▶ [Exercise prompt]
State the count of lines below in which the word "assert" appears, and add nothing.

(Source records)

^^^^^^^^

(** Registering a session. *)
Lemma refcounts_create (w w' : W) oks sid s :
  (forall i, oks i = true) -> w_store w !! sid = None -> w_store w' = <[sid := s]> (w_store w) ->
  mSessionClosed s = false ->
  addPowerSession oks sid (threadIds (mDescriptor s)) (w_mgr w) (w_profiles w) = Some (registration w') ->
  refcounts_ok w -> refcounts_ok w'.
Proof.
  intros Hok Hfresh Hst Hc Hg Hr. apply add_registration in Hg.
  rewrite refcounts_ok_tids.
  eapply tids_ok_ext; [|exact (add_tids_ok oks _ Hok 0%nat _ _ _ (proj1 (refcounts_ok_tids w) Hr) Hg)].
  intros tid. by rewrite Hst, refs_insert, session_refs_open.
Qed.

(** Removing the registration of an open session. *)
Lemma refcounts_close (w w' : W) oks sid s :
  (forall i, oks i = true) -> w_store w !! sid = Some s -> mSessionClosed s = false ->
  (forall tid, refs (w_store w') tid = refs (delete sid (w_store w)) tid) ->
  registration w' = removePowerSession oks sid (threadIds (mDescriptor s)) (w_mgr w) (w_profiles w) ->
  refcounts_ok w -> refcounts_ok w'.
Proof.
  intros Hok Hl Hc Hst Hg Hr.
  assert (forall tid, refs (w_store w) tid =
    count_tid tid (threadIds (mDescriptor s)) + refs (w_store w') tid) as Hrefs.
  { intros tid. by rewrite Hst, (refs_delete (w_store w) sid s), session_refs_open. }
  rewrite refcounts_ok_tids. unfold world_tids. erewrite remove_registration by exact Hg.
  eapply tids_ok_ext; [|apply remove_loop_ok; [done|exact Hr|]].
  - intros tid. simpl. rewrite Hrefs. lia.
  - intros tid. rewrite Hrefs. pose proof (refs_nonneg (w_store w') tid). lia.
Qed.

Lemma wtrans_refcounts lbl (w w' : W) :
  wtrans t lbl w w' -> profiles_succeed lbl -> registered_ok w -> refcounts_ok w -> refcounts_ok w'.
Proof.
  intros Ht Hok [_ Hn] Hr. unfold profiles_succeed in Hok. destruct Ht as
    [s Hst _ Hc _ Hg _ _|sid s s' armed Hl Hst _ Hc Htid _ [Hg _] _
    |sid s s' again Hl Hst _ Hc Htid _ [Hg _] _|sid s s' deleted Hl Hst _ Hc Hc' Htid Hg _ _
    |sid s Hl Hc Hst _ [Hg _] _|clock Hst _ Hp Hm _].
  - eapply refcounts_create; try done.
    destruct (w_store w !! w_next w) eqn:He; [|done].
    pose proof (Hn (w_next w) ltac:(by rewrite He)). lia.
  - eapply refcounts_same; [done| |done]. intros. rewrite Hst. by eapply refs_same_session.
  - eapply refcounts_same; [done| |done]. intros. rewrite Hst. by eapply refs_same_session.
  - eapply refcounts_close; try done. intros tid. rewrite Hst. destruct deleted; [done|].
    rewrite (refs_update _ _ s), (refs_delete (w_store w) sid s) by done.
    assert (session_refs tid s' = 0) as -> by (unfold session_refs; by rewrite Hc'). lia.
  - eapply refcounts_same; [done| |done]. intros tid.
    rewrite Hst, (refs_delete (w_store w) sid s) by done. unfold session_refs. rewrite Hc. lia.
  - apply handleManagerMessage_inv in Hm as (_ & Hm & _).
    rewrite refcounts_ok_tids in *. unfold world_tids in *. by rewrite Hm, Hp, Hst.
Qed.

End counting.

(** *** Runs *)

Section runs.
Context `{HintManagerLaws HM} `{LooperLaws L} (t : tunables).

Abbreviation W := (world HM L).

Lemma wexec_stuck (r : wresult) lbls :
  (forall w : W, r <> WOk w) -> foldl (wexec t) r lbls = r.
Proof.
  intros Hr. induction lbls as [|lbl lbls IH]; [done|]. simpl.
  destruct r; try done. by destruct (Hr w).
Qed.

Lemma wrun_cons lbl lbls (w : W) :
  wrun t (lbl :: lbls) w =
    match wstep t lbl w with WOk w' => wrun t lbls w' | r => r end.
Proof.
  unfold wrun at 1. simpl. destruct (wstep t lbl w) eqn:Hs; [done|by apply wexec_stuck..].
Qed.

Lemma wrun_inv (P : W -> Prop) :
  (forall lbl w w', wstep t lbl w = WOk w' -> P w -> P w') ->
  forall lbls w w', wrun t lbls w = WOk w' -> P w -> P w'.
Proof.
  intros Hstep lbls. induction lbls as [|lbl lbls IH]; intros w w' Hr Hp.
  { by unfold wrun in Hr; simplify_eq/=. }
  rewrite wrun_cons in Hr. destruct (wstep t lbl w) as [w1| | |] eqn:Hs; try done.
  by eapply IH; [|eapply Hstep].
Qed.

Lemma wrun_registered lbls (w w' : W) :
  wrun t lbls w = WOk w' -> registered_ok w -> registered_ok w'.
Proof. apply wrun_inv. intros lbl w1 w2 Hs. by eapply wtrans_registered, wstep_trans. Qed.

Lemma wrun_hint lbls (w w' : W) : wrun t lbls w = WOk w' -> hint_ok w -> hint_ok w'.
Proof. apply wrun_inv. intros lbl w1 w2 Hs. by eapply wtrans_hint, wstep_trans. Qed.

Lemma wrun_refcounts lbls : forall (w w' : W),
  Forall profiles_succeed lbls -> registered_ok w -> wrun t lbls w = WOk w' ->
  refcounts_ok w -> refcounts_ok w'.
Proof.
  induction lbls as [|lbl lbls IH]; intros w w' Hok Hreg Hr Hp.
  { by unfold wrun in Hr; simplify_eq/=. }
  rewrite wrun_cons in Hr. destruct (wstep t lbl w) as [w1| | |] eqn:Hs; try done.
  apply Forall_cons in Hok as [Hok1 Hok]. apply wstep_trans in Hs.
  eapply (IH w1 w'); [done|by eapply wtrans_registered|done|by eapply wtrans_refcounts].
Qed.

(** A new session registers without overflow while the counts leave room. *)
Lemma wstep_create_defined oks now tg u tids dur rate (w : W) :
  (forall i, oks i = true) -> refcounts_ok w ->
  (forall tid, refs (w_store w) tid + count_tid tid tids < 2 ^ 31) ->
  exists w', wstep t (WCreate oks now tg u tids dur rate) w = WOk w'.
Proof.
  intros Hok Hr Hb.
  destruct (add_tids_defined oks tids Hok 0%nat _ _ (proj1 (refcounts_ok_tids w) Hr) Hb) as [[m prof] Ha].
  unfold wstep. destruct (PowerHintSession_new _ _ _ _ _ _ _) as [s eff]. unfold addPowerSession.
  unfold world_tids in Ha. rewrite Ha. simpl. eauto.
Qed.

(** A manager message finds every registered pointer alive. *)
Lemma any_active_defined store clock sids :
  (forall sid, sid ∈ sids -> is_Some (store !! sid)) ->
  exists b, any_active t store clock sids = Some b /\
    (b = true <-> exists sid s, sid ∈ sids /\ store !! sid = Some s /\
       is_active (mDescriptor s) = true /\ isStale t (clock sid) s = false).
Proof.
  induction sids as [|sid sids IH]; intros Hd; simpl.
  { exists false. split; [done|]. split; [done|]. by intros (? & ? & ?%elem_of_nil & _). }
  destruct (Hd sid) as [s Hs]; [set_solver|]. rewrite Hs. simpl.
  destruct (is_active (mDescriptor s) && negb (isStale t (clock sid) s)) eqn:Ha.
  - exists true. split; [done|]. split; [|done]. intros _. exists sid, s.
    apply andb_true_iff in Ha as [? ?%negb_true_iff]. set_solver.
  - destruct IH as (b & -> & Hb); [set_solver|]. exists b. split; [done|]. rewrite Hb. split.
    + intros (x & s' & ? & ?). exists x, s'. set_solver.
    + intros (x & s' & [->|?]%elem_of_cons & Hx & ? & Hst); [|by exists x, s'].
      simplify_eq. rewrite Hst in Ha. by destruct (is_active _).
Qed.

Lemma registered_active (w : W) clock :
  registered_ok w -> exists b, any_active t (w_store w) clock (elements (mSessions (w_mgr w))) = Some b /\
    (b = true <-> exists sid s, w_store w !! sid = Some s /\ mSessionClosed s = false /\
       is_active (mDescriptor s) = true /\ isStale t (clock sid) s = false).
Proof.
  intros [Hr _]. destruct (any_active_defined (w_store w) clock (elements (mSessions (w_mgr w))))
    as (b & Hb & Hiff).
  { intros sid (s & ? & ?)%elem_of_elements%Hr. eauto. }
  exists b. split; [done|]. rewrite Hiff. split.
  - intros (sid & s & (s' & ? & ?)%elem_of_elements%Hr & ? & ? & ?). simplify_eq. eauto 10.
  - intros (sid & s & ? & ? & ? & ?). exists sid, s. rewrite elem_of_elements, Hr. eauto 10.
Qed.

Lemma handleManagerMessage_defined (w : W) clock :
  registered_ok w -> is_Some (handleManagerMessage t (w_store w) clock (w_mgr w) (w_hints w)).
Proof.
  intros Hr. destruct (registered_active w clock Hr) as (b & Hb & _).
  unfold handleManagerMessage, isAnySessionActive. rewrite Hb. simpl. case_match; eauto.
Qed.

^^^^^^^^

▶ [Expected output]
2